As with any screening test, the goal is to maintain a sufficient sensitivity to promote disease prevention while maintaining a satisfactory specificity to prevent unnecessary followup examinations and potential patient harm. Methods of reporting play an important role in this regard. Similar effects have been seen in mammography and have led to a standardized reporting system known as BI-RADS (American College of Radiology Breast Imaging Reporting and Data System, trademark of the American College of Radiology; 2003). Such a system for virtual colonoscopy will likely be developed. Determining whether polyps below a certain threshold are clinically significant has been an area of much study and debate. However, because the concept of "advanced" or "dangerous" adenomas was introduced in 1992, less concern has been directed to the diminutive colorectal adenoma, and there is increasing evidence in the literature that one can safely follow up lesions less 1 cm. In the study by Hofstad et al. [19], the authors concluded that follow-up of unresected polyps up to 9 mm is safe. This conclusion was based on the fact that although polyps less than 5 mm showed a tendency to net growth, polyps 59 mm showed a tendency to net regression in size, both for adenomas and hyperplastic polyps [19]. In the study by Aldridge and Simson [20], the authors concluded,
Although severe dysplasia and malignancy do occur in adenomas less than 10 mm in size, they are rare in lesions of less than 5 mm. We recommend routine destruction of all polyps 5 mm or more in size, though it is not essential to remove those of less than 5 mm if they are kept under surveillance.
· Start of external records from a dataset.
(** * Lexicon Nexus: the generation-orchestration layer

    A shallow embedding of [services/geminiService.ts], together with the
    two storage services it reads ([services/cacheService.ts] and
    [services/settingsService.ts]), and the properties of the retry wrapper,
    the error classifier, the cache-first operations and the streaming
    generator that the specification states.  A second part embeds the
    callers of the service and proves what the code shows of them: the data
    flow of the page ([App.tsx]), the settings panel
    ([components/SettingsModal.tsx] with [config/models.ts]), the rendering
    of the art ([components/AsciiArtDisplay.tsx]) and the parts of the
    deep-dive summary ([components/DeepDiveDisplay.tsx]).

    Conventions of the embedding.
    - A JavaScript string is a [string] that carries its code units, each
      as the one to three bytes of its UTF-8 form; a character outside the
      basic plane is two code units.  [length], [substring] and indexing
      count code units ([length16], [substring0], [units]).  White space is
      the class of [trim] and of [\s]: the code points of the WhiteSpace
      and LineTerminator productions ([whiteSpaceCodes]).  The case mapping
      is that of the letters A to Z, which is what [toLowerCase] does to a
      text of ASCII characters; what is stated of the letters of a key is
      stated for such a text.
    - A thrown value is an [Error] instance or any other value ([thrown]).
    - An [async] function is a state transformer that ends in a fulfilled or
      a rejected promise ([Outcome]); one call runs without interleaving,
      and a sleep is an event of the run.
    - The state is a [World]: the settings, [sessionStorage], the backend
      as the answers it will give, and the requests issued so far.  The
      [onRetry] observer works on a state of its own and returns normally.
    - The async generator is described by the run a consumer sees when it
      iterates to the end; a consumer that stops early sees a prefix.
    - [JSON.parse] and [JSON.stringify] are the ECMAScript functions over
      [json]; a number keeps its literal, which stands for the double it
      denotes: it is zero when that double is ([denotesZero]), and what is
      stated of a value read back from the cache is stated for numbers that
      [JSON.stringify] writes as they were read ([safeNumbers]).
    - [console.log] and [console.error] output is not part of the state.
    - The state of a React component is a record of its state variables; a
      handler or an effect is a function on it that is run to its end,
      without interleaving and without being cancelled.  What the random
      source and the clock give are arguments. *)

From Stdlib Require Import String Ascii List ZArith Lia Bool.
From stdpp Require Import gmap strings pretty.
Definition cleanupHTML (html : gostring) : run gostring :=
  run_bind (removeTagsAndContent html (str "script")) (fun result =>
  removeTagsAndContent result (str "style")).

(** ** Sampling (service.go) *)

(** [rand.Intn(n)] *)
Definition rand_Intn (n : nat) : M nat :=
  lift (fun w => let '(r, w') := rand_draw w in ((r mod n)%nat, w')).

(** The closure passed to [rand.Shuffle]:
    [urlsCopy[i], urlsCopy[j] = urlsCopy[j], urlsCopy[i]]. *)
Definition swap (urlsCopy : list gostring) (i j : nat) : run (list gostring) :=
  match urlsCopy !! i, urlsCopy !! j with
  | Some a, Some b => Ret (<[j := a]> (<[i := b]> urlsCopy))
  | _, _ => Panic
  end.

(** The loop of [rand.Shuffle]: [for ; i > 0; i-- { j := Intn(i+1); swap(i, j) }]. *)
Fixpoint shuffle_loop (i : nat) (urlsCopy : list gostring) : M (list gostring) :=
  match i with
  | O => ret urlsCopy
  | S i' =>
    let* j := rand_Intn (i + 1) in
    let* urlsCopy' := pure_run (swap urlsCopy i j) in
    shuffle_loop i' urlsCopy'
  end.

Definition rand_Shuffle (urlsCopy : list gostring) : M (list gostring) :=
  shuffle_loop (length urlsCopy - 1) urlsCopy.

Definition sampleUrls (siteURL : gostring) (urls : list gostring) : M (list gostring) :=
  if len urls <=? 200 then ret urls
  else
    let urlsCopy := sort_Slice_by_len urls in
    let '(result, urlsCopy) :=
      if 20 <=? len urlsCopy then (take 20 urlsCopy, drop 20 urlsCopy)
      else (urlsCopy, []) in
    if 0 <? len urlsCopy then
      let* _ := effect rand_Seed_now in
      let* urlsCopy := rand_Shuffle urlsCopy in
      let sampleSize := if len urlsCopy <? 180 then len urlsCopy else 180 in
      ret (result ++ take (Z.to_nat sampleSize) urlsCopy)
    else ret result.

(** ** Sitemap resolution (service.go) *)

(** What [doc.ReadFrom(reader)] reads, with the gzip reader in front when
    the response or the URL says so. *)
Definition read_sitemap (sitemapURL : gostring) (resp : Response) : Document + error :=
  if bool_decide (ContentEncoding resp = str "gzip") || HasSuffix sitemapURL (str ".gz")
  then
    match Body resp with
    | None => inr ErrGzipReader
    | Some body =>
      match gzip_decode body with
      | GzipBadHeader => inr ErrGzipReader
      | GzipCorrupt => inr ErrParseSitemapXML
      | GzipData data =>
        match etree_ReadFrom data with
        | Some doc => inl doc
        | None => inr ErrParseSitemapXML
        end
      end
    end
  else
    match Body resp with
    | None => inr ErrParseSitemapXML
    | Some body =>
      match etree_ReadFrom body with
      | Some doc => inl doc
      | None => inr ErrParseSitemapXML
      end
    end.

(** The loop over the [<sitemap>] children of an index; [resolve] is the
    recursive call. *)
Fixpoint index_loop (resolve : gostring -> M (list gostring * option error))
    (sitemapElements : list Element) (urls : list gostring) : M (list gostring) :=
  match sitemapElements with
  | [] => ret urls
  | sitemapElement :: rest =>
    match SelectElement (Child sitemapElement) (str "loc") with
    | None => index_loop resolve rest urls
    | Some loc =>
      let* r := resolve (Text loc) in
      match r with
      | (_, Some err) =>
        let* _ := effect (fmt_Printf (LogSubSitemap (Text loc) err)) in
        index_loop resolve rest urls
      | (subSitemapURLs, None) =>
        index_loop resolve rest (urls ++ subSitemapURLs)
      end
    end
  end.

(** The loop over the [<url>] children of a URL set. *)
Definition urlset_loop (urlElements : list Element) : list gostring :=
  foldl (fun urls urlElement =>
           match SelectElement (Child urlElement) (str "loc") with
           | Some loc => urls ++ [Text loc]
           | None => urls
           end) [] urlElements.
According to the results of our survey, virtual colonoscopy experts clearly believe that there is a threshold size of polyp below which polyps are not clinically important. Most believe that polyps less than 5 mm do not need to be reported because of the low likelihood of future malignancy in these lesions. A large minority (41%) believe that all polyps should be reported. When these respondents made comments to the consensus statement, the most common comment regarding the need to report small polyps pertained to the ability to follow up or locate the diminutive polyp on subsequent virtual colonoscopy studies rather than a concern for the potential to harbor malignancy. In virtual colonoscopy interpretation, lesions less than 5 mm, when true-positive, are more likely to be hyperplastic than adenoma; in addition, there will be a number of false-positive lesions representing adherent stool. Therefore, a lesion less than 5 mm is unlikely to be an adenoma. Even if the lesion were an adenoma, many would not recommend its removal, which is why many think that lesions less than 5 mm "may not need" to be reported.
The results of this study and the derived consensus statement provide a resource from which a set of guidelines and practice standards can be developed. The American College of Radiology Committee on Colon Cancer has been charged with developing a formal draft document, and this report has been submitted for reference (Glick S, personal communication).